About this exercise: Those lines of the data that hold the word "optimizer" are to be copied out.

━━━━━━━━━━━━━━━━━━━━━━━━━━━━━━

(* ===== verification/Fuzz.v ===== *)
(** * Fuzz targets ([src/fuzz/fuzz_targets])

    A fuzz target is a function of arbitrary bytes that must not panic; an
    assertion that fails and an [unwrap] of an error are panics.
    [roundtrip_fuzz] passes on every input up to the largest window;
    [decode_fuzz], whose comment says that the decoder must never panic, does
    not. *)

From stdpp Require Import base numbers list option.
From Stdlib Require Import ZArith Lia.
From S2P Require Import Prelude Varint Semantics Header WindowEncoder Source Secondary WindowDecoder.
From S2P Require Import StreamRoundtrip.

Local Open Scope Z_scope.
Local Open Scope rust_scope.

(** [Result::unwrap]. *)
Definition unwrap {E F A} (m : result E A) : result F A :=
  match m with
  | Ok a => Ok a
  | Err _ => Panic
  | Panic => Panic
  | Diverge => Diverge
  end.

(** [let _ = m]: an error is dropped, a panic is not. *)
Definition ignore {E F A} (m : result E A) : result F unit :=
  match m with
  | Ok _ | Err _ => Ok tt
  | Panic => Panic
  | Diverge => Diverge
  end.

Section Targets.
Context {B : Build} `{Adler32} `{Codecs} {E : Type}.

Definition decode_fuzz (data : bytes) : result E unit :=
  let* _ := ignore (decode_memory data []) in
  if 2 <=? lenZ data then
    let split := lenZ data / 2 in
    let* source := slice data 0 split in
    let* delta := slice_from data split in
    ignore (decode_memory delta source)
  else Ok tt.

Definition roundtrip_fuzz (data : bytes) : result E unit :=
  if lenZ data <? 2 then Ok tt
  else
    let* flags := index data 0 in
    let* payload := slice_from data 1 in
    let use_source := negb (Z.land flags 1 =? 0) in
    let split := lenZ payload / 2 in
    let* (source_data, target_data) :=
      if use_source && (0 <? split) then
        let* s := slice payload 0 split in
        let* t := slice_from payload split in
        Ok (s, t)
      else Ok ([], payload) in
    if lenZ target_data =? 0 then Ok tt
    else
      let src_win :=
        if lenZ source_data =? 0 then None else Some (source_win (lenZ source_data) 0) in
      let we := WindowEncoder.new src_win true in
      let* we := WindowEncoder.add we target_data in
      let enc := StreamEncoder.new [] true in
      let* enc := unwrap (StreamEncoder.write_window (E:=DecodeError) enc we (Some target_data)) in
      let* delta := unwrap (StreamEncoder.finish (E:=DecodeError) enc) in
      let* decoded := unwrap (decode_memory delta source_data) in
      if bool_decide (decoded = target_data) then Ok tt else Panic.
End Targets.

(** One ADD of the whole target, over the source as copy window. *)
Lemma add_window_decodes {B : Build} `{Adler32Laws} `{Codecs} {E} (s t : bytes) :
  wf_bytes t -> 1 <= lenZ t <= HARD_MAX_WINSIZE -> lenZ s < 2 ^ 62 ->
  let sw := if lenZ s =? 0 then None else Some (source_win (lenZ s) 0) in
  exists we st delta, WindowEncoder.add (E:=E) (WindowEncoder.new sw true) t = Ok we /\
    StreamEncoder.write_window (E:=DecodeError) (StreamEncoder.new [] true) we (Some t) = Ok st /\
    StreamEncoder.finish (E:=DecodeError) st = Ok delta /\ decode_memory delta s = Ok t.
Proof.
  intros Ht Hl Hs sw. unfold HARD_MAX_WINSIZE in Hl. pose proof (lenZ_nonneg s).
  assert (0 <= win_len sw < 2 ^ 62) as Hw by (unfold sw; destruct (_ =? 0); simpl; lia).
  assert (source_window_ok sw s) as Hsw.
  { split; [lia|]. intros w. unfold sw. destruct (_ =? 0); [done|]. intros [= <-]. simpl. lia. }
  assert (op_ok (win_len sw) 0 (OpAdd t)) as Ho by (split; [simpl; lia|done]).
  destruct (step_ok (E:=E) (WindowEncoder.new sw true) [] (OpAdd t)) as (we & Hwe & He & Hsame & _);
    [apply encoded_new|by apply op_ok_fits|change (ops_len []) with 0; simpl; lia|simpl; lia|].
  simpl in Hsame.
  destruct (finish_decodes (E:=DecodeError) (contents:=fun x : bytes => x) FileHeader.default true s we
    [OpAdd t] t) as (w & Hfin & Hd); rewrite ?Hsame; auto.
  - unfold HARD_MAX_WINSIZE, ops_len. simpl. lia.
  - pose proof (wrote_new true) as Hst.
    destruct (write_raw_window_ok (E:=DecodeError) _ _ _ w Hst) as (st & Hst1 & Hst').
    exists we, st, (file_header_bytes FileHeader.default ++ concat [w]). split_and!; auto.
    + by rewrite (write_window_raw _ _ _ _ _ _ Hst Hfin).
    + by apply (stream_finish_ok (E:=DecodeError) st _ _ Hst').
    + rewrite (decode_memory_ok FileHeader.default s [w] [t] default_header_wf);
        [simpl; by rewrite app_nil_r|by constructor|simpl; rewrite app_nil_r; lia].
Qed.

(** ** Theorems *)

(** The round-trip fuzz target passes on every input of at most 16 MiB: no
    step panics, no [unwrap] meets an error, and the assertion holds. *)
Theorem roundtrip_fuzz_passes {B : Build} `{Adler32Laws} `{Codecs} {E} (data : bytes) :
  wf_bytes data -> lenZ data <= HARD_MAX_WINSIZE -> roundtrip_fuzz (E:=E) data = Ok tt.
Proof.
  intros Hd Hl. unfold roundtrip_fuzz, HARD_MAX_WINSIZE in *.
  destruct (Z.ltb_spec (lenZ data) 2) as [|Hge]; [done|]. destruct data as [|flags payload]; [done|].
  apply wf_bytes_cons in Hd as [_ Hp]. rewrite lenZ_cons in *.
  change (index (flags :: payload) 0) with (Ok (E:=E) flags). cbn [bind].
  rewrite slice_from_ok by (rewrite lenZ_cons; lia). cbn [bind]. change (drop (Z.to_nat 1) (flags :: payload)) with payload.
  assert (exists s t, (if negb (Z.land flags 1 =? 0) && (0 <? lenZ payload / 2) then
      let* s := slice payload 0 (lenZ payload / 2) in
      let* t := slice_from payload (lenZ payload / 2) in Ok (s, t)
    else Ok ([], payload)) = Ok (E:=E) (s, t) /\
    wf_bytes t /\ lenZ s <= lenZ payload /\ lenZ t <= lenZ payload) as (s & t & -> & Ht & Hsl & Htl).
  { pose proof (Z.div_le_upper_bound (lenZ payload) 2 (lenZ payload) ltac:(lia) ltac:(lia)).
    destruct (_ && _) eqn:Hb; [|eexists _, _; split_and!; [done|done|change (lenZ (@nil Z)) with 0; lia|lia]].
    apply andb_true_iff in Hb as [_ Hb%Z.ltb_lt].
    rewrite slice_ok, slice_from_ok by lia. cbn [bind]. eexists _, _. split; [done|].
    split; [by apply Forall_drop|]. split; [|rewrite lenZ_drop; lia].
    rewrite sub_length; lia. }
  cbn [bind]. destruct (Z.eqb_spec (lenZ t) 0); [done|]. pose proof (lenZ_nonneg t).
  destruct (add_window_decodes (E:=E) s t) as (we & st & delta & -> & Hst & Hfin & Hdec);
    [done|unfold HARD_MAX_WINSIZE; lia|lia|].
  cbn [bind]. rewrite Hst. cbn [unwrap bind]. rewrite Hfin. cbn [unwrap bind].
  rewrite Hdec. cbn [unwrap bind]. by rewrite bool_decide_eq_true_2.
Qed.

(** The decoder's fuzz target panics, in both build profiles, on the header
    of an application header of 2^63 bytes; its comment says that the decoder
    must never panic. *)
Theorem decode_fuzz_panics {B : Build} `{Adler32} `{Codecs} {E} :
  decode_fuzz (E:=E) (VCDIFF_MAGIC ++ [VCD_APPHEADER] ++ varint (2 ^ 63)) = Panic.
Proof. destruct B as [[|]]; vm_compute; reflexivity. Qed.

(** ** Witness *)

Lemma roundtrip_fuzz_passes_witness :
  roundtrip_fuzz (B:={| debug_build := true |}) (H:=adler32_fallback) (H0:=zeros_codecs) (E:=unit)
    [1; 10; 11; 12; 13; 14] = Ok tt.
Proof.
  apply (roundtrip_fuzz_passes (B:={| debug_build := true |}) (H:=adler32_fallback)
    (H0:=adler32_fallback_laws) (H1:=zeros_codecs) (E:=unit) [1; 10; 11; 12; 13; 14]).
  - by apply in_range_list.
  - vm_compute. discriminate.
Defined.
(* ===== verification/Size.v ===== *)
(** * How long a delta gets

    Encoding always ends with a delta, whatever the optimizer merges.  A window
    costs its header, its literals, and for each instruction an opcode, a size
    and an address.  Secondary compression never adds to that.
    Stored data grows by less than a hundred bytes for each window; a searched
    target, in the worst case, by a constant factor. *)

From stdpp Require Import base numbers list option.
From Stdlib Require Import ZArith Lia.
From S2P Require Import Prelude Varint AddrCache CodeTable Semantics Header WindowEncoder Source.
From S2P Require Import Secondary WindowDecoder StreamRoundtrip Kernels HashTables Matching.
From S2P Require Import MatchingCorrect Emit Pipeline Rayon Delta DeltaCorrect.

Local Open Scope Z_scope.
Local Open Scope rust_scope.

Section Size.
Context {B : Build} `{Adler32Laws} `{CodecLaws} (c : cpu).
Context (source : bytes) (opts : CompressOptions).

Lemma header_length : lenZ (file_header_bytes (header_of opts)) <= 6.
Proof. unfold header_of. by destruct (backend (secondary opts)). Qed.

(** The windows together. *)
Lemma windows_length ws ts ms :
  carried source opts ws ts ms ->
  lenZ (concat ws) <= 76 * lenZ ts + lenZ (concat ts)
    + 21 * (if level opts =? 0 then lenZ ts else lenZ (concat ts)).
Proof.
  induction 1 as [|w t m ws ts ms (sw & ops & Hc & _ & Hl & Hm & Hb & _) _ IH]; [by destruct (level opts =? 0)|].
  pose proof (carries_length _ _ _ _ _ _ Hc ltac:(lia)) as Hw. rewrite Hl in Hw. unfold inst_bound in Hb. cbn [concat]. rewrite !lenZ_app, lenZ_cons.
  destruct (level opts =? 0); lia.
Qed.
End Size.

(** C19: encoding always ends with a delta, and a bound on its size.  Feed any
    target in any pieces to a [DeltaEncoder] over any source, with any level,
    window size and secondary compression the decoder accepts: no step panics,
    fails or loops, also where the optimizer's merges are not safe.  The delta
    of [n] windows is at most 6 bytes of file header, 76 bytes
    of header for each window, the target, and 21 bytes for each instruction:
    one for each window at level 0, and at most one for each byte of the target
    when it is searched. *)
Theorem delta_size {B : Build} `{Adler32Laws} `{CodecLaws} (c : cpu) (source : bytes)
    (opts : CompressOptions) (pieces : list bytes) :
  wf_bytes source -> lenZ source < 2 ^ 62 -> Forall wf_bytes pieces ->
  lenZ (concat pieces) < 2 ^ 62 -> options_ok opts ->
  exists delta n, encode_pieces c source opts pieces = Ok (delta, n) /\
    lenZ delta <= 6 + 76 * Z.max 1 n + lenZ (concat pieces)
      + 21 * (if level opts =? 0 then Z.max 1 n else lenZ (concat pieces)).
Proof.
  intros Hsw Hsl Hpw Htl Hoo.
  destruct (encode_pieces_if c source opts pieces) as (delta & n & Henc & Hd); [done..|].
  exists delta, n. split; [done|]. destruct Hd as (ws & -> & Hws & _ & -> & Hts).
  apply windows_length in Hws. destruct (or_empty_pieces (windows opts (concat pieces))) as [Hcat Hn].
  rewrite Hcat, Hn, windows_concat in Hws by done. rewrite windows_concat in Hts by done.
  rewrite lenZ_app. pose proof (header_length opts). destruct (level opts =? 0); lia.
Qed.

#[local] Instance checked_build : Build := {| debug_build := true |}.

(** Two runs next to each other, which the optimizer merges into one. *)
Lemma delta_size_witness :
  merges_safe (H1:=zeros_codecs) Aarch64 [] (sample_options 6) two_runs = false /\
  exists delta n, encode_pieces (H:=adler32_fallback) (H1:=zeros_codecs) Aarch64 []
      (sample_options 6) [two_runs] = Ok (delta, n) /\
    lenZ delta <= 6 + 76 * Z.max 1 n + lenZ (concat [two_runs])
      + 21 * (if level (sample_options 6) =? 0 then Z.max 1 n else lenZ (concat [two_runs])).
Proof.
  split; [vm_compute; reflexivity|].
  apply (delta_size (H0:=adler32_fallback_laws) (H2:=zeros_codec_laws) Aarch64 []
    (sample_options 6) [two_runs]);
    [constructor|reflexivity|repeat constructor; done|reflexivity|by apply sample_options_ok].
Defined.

━━━━━━━━━━━━━━━━━━━━━━━━━━━━━━

Solution:
    Encoding always ends with a delta, whatever the optimizer merges.  A window
    fails or loops, also where the optimizer's merges are not safe.  The delta
(** Two runs next to each other, which the optimizer merges into one. *)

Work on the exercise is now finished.